Несмотря на все усилия графини, с отъездом отца дисциплина в доме заметно пошатнулась.
— Как мой брат, граф де Сильва? — Исабель откинулась на высокую, обитую мягким велюром спинку кресла и прищурившись рассматривала лакея, представляя, что могла сделать Пурнима, чтобы добыть письмо.
— Его светлость все еще плохо себя чувствует и отказался покидать постель, — снова поклонился Фуртадо, а Исабель презрительно скривилась. Конечно, чего еще можно ждать от столь изнеженного мальчишки, но зато теперь у нее развязаны руки. Вот только Дуда…
— От отца письма есть? — перебирая бумаги на столе, продолжала расспрашивать Иса.
— Рано еще, ваша светлость. К полудню отправлю на станцию мальчишку.
— Хорошо, — Иса еще раз омочила рубиново-красные губы такого же цвета напитком. — А до этого распорядитесь, чтобы парадную лестницу застелили ковром. Что смотришь? — нахмурившись, взглянула на удивленного лакея. — Мне надоело ходить по голым камням. Хочу, чтобы лестница напоминала лужайку. И поторопитесь. Я не намерена долго ждать. А пока, распорядись, чтобы принесли завтрак.
Теперь осталось только ждать. Дуда обязательно воспользуется отсутствием отца и болезнью Жуана, чтобы побездельничать и погулять по саду, а уж Иса позаботится о том, чтобы нянька побольше побегала по лестнице. Кто знает, вдруг по недосмотру запнется за незакрепленный угол…

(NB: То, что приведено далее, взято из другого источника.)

Definition Login (input : LoginInput) (random : list ascii) (now : time) (s : web) (w : world access_db)
    : res LoginResult * web * world access_db :=
  if unusable input then (Fail (Sentinel ErrInvalidCredentials), s, w) else
  let canonical := NormalizeUsername (TrimSpace (li_Username input)) in
  let key := throttleKey (li_Username input) in
  let '(is_blocked, f) := blocked key now (failures s) in
  if is_blocked then (Fail (Sentinel ErrLoginThrottled), {| failures := f; asked := asked s |}, w) else
  let a := attempt_of input now in
  let log := asked s ++ [a] in
  match authenticate (asked s) a with
  | Fail e =>
      if Is e FincloudErrInvalidCredentials
      then (Fail (Sentinel ErrInvalidCredentials), {| failures := fail key now f; asked := log |}, w)
      else (Fail (Wrap "authenticate with Fincloud: %w" e), {| failures := f; asked := log |}, w)
  | Ok _ =>
      let '(r, w) := sign_in canonical (li_RememberMe input) random now w in
      (r, {| failures := clear key f; asked := log |}, w)
  end.
End Service.

Definition revokeUnauthenticated {A} (hash : list ascii) : db access_db A :=
  wrapped "revoke unusable session: %w" (Revoke hash);; db_fail (Sentinel ErrUnauthenticated).
(** The user of a session, or [None] when there is none any more *)
Definition session_user (id : Z) : db access_db (option User) :=
  recover (u ← FindByID id; mret (Some u))
    (fun e => if Is e UserErrNotFound then mret None else db_fail (Wrap "find session user: %w" e)).
Definition ResolveSession (hash : list ascii) (now : time) : db access_db Principal :=
  s ← recover (FindValidByTokenHash hash now)
        (fun e => db_fail (if Is e ErrSessionNotFound then Sentinel ErrUnauthenticated
                           else Wrap "find browser session: %w" e));
  o ← session_user (UserID s);
  match o with
  | Some u =>
      if negb (IsActive u) then revokeUnauthenticated hash else
      keys ← wrapped "list session user permissions: %w" (ListPermissionKeysForUser (user_ID u));
      (if LastSeenTouchInterval <=? Sub_time now (LastSeenAt s)
       then recover (UpdateLastSeenAt (session_ID s) now) (fun _ => mret tt)   (* logged *)
       else mret tt);;
      mret {| pr_UserID := user_ID u; pr_Username := Username u; pr_Name := Name u;
              Permissions := NewPermissionSet (keys ++ [PermissionLoanInquiry]); SessionID := session_ID s;
              pr_RememberMe := RememberMe s |}
  | None => revokeUnauthenticated hash
  end.
Definition Logout (hash : list ascii) : db access_db unit := wrapped "revoke browser session: %w" (Revoke hash).
(** The text of an amount is its text of two decimals with the thousands set apart:
    groups of three digits after a first group of one to three; without the commas
    it reads back to an amount at most half a cent away. *)
Theorem formatCurrency_reads m :
  (∃ negative head groups cents,
     bytes (formatCurrency m) = bytes "Rp " ++ sign_bytes negative ++ join_bytes [","%char] (head :: groups) ++ "."%char :: cents ∧
     forallb is_digit (head ++ List.concat groups ++ cents) = true ∧
     (1 <= length head <= 3)%nat ∧ Forall (λ g, length g = 3%nat) groups ∧ length cents = 2%nat) ∧
  let text := List.filter no_comma (drop 3 (bytes (formatCurrency m))) in
  of_bytes text = Format m 2 ∧ ∃ r, ParseMoney (of_bytes text) = Ok r ∧ (Qabs (rat r - rat m) <= 1 # 200)%Q.
Proof.
  destruct (formatCurrency_parts m) as (negative & whole & cents & head & groups & E & Hlen & Hw & Hc & Hg & Ef).
  pose proof Hg as (Hwhole & Hh & H3). split.
  { exists negative, head, groups, cents. split_and!; try done; try lia. by rewrite app_assoc, <- Hwhole, forallb_app, Hw. }
  cbv zeta. assert (of_bytes (List.filter no_comma (drop 3 (bytes (formatCurrency m)))) = Format m 2) as ->.
  - rewrite Ef. change (drop 3 (bytes "Rp " ++ ?l)) with l. rewrite !List.filter_app, filter_join, (digits_groups whole) by done.
    cbn [List.filter]. change (no_comma ".") with true. cbv iota. rewrite (digits_no_comma cents) by done.
    assert (List.filter no_comma (sign_bytes negative) = sign_bytes negative) as -> by by destruct negative.
    by rewrite <- E, of_bytes_bytes.
  - split; [done|]. exact (Format_roundtrip m 2 ltac:(lia)).
Qed.

(** The link to the printed version leads to the same view.  When an inquiry shows a
    position, the address it gives for printing asks for the same account and date, so
    that the document is made of that view (as long as the service answers the same),
    under a file name of letters, digits, dashes and underscores. *)
Theorem print_link_answers service Error render loc principal now now' f reply event view :
  midnights loc → Evidence service →
  Inquiry Error (GetLoanPosition service) loc principal now f = (reply, event) → shown_view reply = Some view →
  ∃ query name, PrintURL view = ("/loans/inquiry/pdf?" +:+ query)%string ∧
    PDF Error (GetLoanPosition service) render loc now' query =
      match render view now' with
      | Ok document => PDFDocument (name +:+ ".pdf")%string document
      | Fail _ => PlainError StatusInternalServerError "Internal Server Error"
      end ∧
    forallb filename_byte (bytes name) = true.
Proof.
  intros Hm Hev H Hv. destruct (Inquiry_shown _ _ _ _ _ _ _ _ _ H Hv) as (account & asOf & resolved & Hask & Hp & Hview & _).
  destruct Hask as (values & _ & Hacc & Hne & Hparse).
  assert (Date_IsZero asOf = false) as Hz.
  { apply GetLoanPosition_Ok in Hp as (r & Hr & _). unfold resolvePosition in Hr. inv_ok.
    match goal with Hz : (_ || Date_IsZero asOf) = false |- _ => by apply orb_false_iff in Hz as [_ Hz] end. }
  destruct (ParseDate_again _ _ _ Hm Hparse Hz) as [Hagain Hbytes].
  exists ("account=" +:+ QueryEscape account +:+ "&as_of=" +:+ QueryEscape (Date_String asOf))%string.
  exists ("jadwal-pembayaran-" +:+ safeFilenamePart account +:+ "-" +:+ Date_String asOf)%string.
  split; [by apply newResultView_link in Hview|]. split.
  - unfold PDF. rewrite (print_query account asOf).
    change (query_values "account" _) with [account]. change (query_values "as_of" _) with [Date_String asOf]. cbv iota.
    assert (TrimSpace account = account) as -> by (by rewrite Hacc, TrimSpace_idem). rewrite Hagain.
    assert (empty account = false) as -> by (destruct account; [done|reflexivity]).
    unfold resolveResult. rewrite Hp. cbn [mbind result_bind]. rewrite Hview. cbn [mbind result_bind].
    destruct (render view now'); [|done]. f_equal. apply bytes_inj. by rewrite !bytes_app, <- !app_assoc.
  - rewrite !bytes_app, !forallb_app, safeFilenamePart_bytes. cbn [bytes forallb]. change (forallb filename_byte (bytes "jadwal-pembayaran-")) with true.
    change (forallb filename_byte (bytes "-")) with true. cbn [andb]. apply forallb_forall. intros c Hin. rewrite forallb_forall in Hbytes.
    specialize (Hbytes c Hin). unfold filename_byte. apply orb_true_iff in Hbytes as [->| ->]; by rewrite ?orb_true_r.
Qed.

Довольно ухмыльнувшись, Исабель приступила к планированию предстоящего обеда и возможной поминальной службы.
Показалось, что в глубине мелькнула тень, и Витор порывисто повернулся, но никого не было.
Кошка, собака или крыса, — решил он и попытался встать. Воспаленные раны тут же полоснуло болью.
Иссеченная спина всю ночь не давала спать. Она и сны… навеянные извращенной прихотью графини.
После того, как покинул конюшню, видения сплетенных девичьих тел преследовали его повсюду. Шепот ветра превращался в томный вздох, плеск воды в пруде — в жадные поцелуи, а ночные шорохи — во взаимные ласки. И за всем этим наблюдали блестящие черные глаза, а влажный розовый язык торопливо облизывал приоткрытые пухлые губы.